Oxford COVID-19 vaccine promising produces both antibody, cell-mediated immune response: scientists
The coronavirus vaccine developed by Oxford University and AstraZeneca show promise as it can generate both antibodies and cell-mediated immune responses, say several scientists in India and abroad while cautioning that there is still a long way to go.
Very promising, comforting, and interesting were some of the reactions from the scientific community a day after The Lancet revealed the vaccine appears safe and induces a strong immune response following the first phase of human trials.
Doses of the vaccine were given to 1,077 healthy adults aged between 18 and 55 in five UK hospitals in April and May as part of the phase one clinical trial.
With scientists and researchers across the world racing to develop a vaccine against the disease that has infected more that 14.7 million people across the world and claimed more than 6,00,000 lives, the Oxford-AstraZeneca results are being examined closely.
It is ideal” that the vaccine is able to generate both humoral and cell mediated immunity, virologist Upasana Ray told PTI.
Humoral immunity is the production of antibodies by the body’s B cells. While antibodies make up the protein component of the immune system, T cells offer vital cell-mediated immunity, she explained.
Ray, senior scientist at Kolkata’s CSIR-Indian Institute of Chemical Biology (CSIR-IICB), added that both components are essential to provide effective immunological memory and also for long-term protection.
“The preliminary findings look very promising with responses to the vaccine similar to what is seen post-natural infection,” added Beate Kampmann, professor of pediatric infection & immunity and director of The Vaccine Centre, London School of Hygiene and Tropical Medicine.
“The immune responses to the ChAdOx1 nCoV-19 vaccine were measured both in terms of quantity and quality of antibody as well as for T cell responses to the spike protein in a subgroup of individuals, Kampmann said in a statement.
Researchers also found it promising that a booster dose of the vaccine in 10 of the trial’s participants produced more immune response.
“Trial participants developed the all-important neutralising antibodies, in most cases after one shot, and in all cases after two shots,” noted Ian Jones, professor of Virology at the University of Reading in the UK.
Satyajit Rath, an immunologist from the National Institute of Immunology in New Delhi, found it interesting and promising that the boost with the same vaccine candidate tended to increase antibody levels further despite pre-existing antibodies.

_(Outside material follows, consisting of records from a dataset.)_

(* ===== verification/LogReading.v ===== *)
(** What a log looks like: its physical records laid out in blocks, and that the writer makes one. *)
From S2P Require Import Prelude Crc32c Coding Status LogWriter LogReader.

(** A physical record. *)
Definition chunk (t : Z) (p : list Z) : list Z :=
  le_bytes 4 (Mask (crc32c 0 (t :: p))) ++ [len p mod 256; len p / 256; t] ++ p.

(** [layout off fs bytes e]: from the offset [off] of a block on, [bytes] holds the physical records
    [fs], and ends at the offset [e] of a block.  What is too short for a header is filled up. *)
Inductive layout : Z -> list (Z * list Z) -> list Z -> Z -> Prop :=
  | layout_nil off : 0 <= off <= kBlockSize -> layout off [] [] off
  | layout_pad off fs b e : kBlockSize - kHeaderSize < off <= kBlockSize -> fs <> [] -> layout 0 fs b e ->
      layout off fs (replicate (Z.to_nat (kBlockSize - off)) 0 ++ b) e
  | layout_chunk off t p fs b e : 0 <= off -> off + kHeaderSize + len p <= kBlockSize -> kFullType <= t <= kLastType ->
      Forall byte p -> layout (off + kHeaderSize + len p) fs b e -> layout off ((t, p) :: fs) (chunk t p ++ b) e.

(** The fragments of a record: all but the first of one that was begun, then of a whole one. *)
Inductive continued : list Z -> list (Z * list Z) -> Prop :=
  | continued_last p : continued p [(kLastType, p)]
  | continued_middle p q fs : continued q fs -> continued (p ++ q) ((kMiddleType, p) :: fs).
Inductive fragmented : list Z -> list (Z * list Z) -> Prop :=
  | fragmented_full p : fragmented p [(kFullType, p)]
  | fragmented_first p q fs : continued q fs -> fragmented (p ++ q) ((kFirstType, p) :: fs).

“The vaccine candidate shows no unexpected awful adverse effects,” Rath told PTI, adding that the formal addition of paracetamol showing some relief from adverse effects without modifying immune responses is useful information too.
Commenting on the side effects of headache and fatigue reported by the participants in the study, experts said they are not a major concern and commonly observed in vaccines.

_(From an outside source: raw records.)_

Lemma internal_separator_app u x limit : 0 <= x < 2 ^ 64 ->
  InternalKeyComparator_FindShortestSeparator C (u ++ EncodeFixed64 x) limit =
  let tmp := Separator u (ExtractUserKey limit) in
  if shortened u tmp then tmp ++ EncodeFixed64 earliest_number else u ++ EncodeFixed64 x.
Proof. intros Hx. unfold InternalKeyComparator_FindShortestSeparator. by rewrite user_fixed. Qed.

Lemma internal_successor_app u x : 0 <= x < 2 ^ 64 ->
  InternalKeyComparator_FindShortSuccessor C (u ++ EncodeFixed64 x) =
  if shortened u (Successor u) then Successor u ++ EncodeFixed64 earliest_number else u ++ EncodeFixed64 x.
Proof. intros Hx. unfold InternalKeyComparator_FindShortSuccessor. by rewrite user_fixed. Qed.

Lemma shortened_true u tmp : shortened u tmp = true <-> len tmp < len u /\ Compare u tmp = Lt.
Proof.
  unfold shortened. rewrite andb_true_iff, Z.ltb_lt. destruct (Compare u tmp); intuition congruence.
Qed.

Lemma shortened_after u x tmp : 0 <= x < 2 ^ 64 -> Compare u tmp = Lt ->
  compare_internal (u ++ EncodeFixed64 x) (tmp ++ EncodeFixed64 earliest_number) = Lt.
Proof. intros Hx E. rewrite internal_compare_app by (done || apply earliest_range). by rewrite E. Qed.

Lemma shortened_len u x tmp : shortened u tmp = true -> len (tmp ++ EncodeFixed64 earliest_number) < len (u ++ EncodeFixed64 x).
Proof.
  intros [Hl _]%shortened_true. simp_len. lia.
Qed.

“Such side effects have been seen in other vaccines as well and these subside in a few days’ time. So, as of now, I don’t see these as major points of concern,” Ray said.
The results show the desired and expected effects in terms of the immune response and does not have serious adverse effects seen in the numbers recruited so far”, said Stephen Evans, professor of pharmacoepidemiology at the London School of Hygiene and Tropical Medicine in the UK.

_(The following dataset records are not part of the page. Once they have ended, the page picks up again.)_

(** [Iterate] on any bytes: it returns; it returns OK exactly on a header followed by updates, as
    many as the header counts, and the handler then has seen those, in order; when it returns an
    error the handler may have seen the updates in front of the error. *)
Theorem write_batch_iterate_exact rep h : Forall byte rep ->
  exists s us b rest, Iterate rep h = Some (s, apply_updates us h) /\ drop 12 rep = b ++ rest /\ updates_bytes us b /\
    (ok s = true <-> 12 <= len rep /\ rest = [] /\ Count rep = int32 (len us)) /\
    (forall us', 12 <= len rep -> updates_bytes us' (drop 12 rep) -> Count rep = int32 (len us') -> s = Status_OK /\ apply_updates us h = apply_updates us' h).
Proof.
  intros Hb. unfold Iterate, kHeader. destruct (Z.ltb_spec (len rep) 12) as [Hl|Hl].
  { eexists _, [], [], (drop 12 rep). split_and!; [done|done|constructor|split; [done|lia]|lia]. }
  change (Z.to_nat 12) with 12%nat. unfold dbind.
  destruct (iterate_loop_any (S (length (drop 12 rep))) 0 (drop 12 rep) h) as (r & us & b & rest & E & Eb & Hus & Hr); [by apply bytes_drop|lia|].
  change (int32 0) with 0 in *. rewrite E. assert (Hex : forall us', updates_bytes us' (drop 12 rep) -> r = inr (int32 (len us')) /\ apply_updates us h = apply_updates us' h).
  { intros us' Hus'. change 0 with (int32 0) in E. rewrite (iterate_loop_updates us' _ Hus') in E by (by apply bytes_drop || lia). by injection E. }
  destruct r as [s|found].
  - exists s, us, b, rest. split_and!; try done.
    + split; [congruence|]. intros (_ & -> & _). rewrite app_nil_r in Eb. rewrite <- Eb in Hus. by apply Hex in Hus as [? _].
    + intros us' _ Hus' _. by apply Hex in Hus' as [? _].
  - destruct Hr as [-> ->]. rewrite Z.add_0_l in *. destruct (Z.eqb_spec (int32 (len us)) (Count rep)) as [Ec|Ec]; cbn [negb].
    + exists Status_OK, us, b, []. split_and!; try done. intros us' _ Hus' _. split; [done|]. by apply Hex.
    + eexists _, us, b, []. split_and!; try done; [by split; [|intros (_ & _ & ?)]|].
      intros us' _ Hus' Hc. apply Hex in Hus' as [[= E'] _]. congruence.
Qed.
End iterate.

While the study showed there was an immune response generated by the vaccine, scientists cautioned that direct evidence showing whether or not it would prevent or reduce actual novel coronavirus infection has not been documented yet.
“Generating immune response and providing immunological protection might not always run parallel,” Ray said.
“Hence, long term population-based studies where vaccinated people could be monitored for future infection/outbreak are important,” the CSIR-IICB virologist added.
Pointing to the way forward, she said there should be elaborate trials in geographical locations where severities and mortality of COVID-19 are currently high.
According to the virologist, another concern is monitoring long the immunity lasts in terms of antibodies being generated and also the T cell counts.
“We do not know yet if the currently observed levels are enough to protect against infection. The study needs to be run longer,” Ray said.
“Data that T cell responses are occurring too are expected but still comforting to have, although they provide as yet no information about whether they are functionally relevant for providing protection,” he said.
“It is a comforting study in that there are no unpleasant surprises, and it allows this vaccine candidate to move on to actual efficacy trials,” the immunologist noted.
Vaccine development is a multi-phase process. Phase 1 trials are small-scale, usually involving few participants, to assess whether the vaccine is safe for humans.
Phase 2 trials often involve several hundred subjects, and mainly evaluate the efficacy.
The final phase involves thousands of people to further assess the efficacy of the vaccine over a defined period of time and can last several months.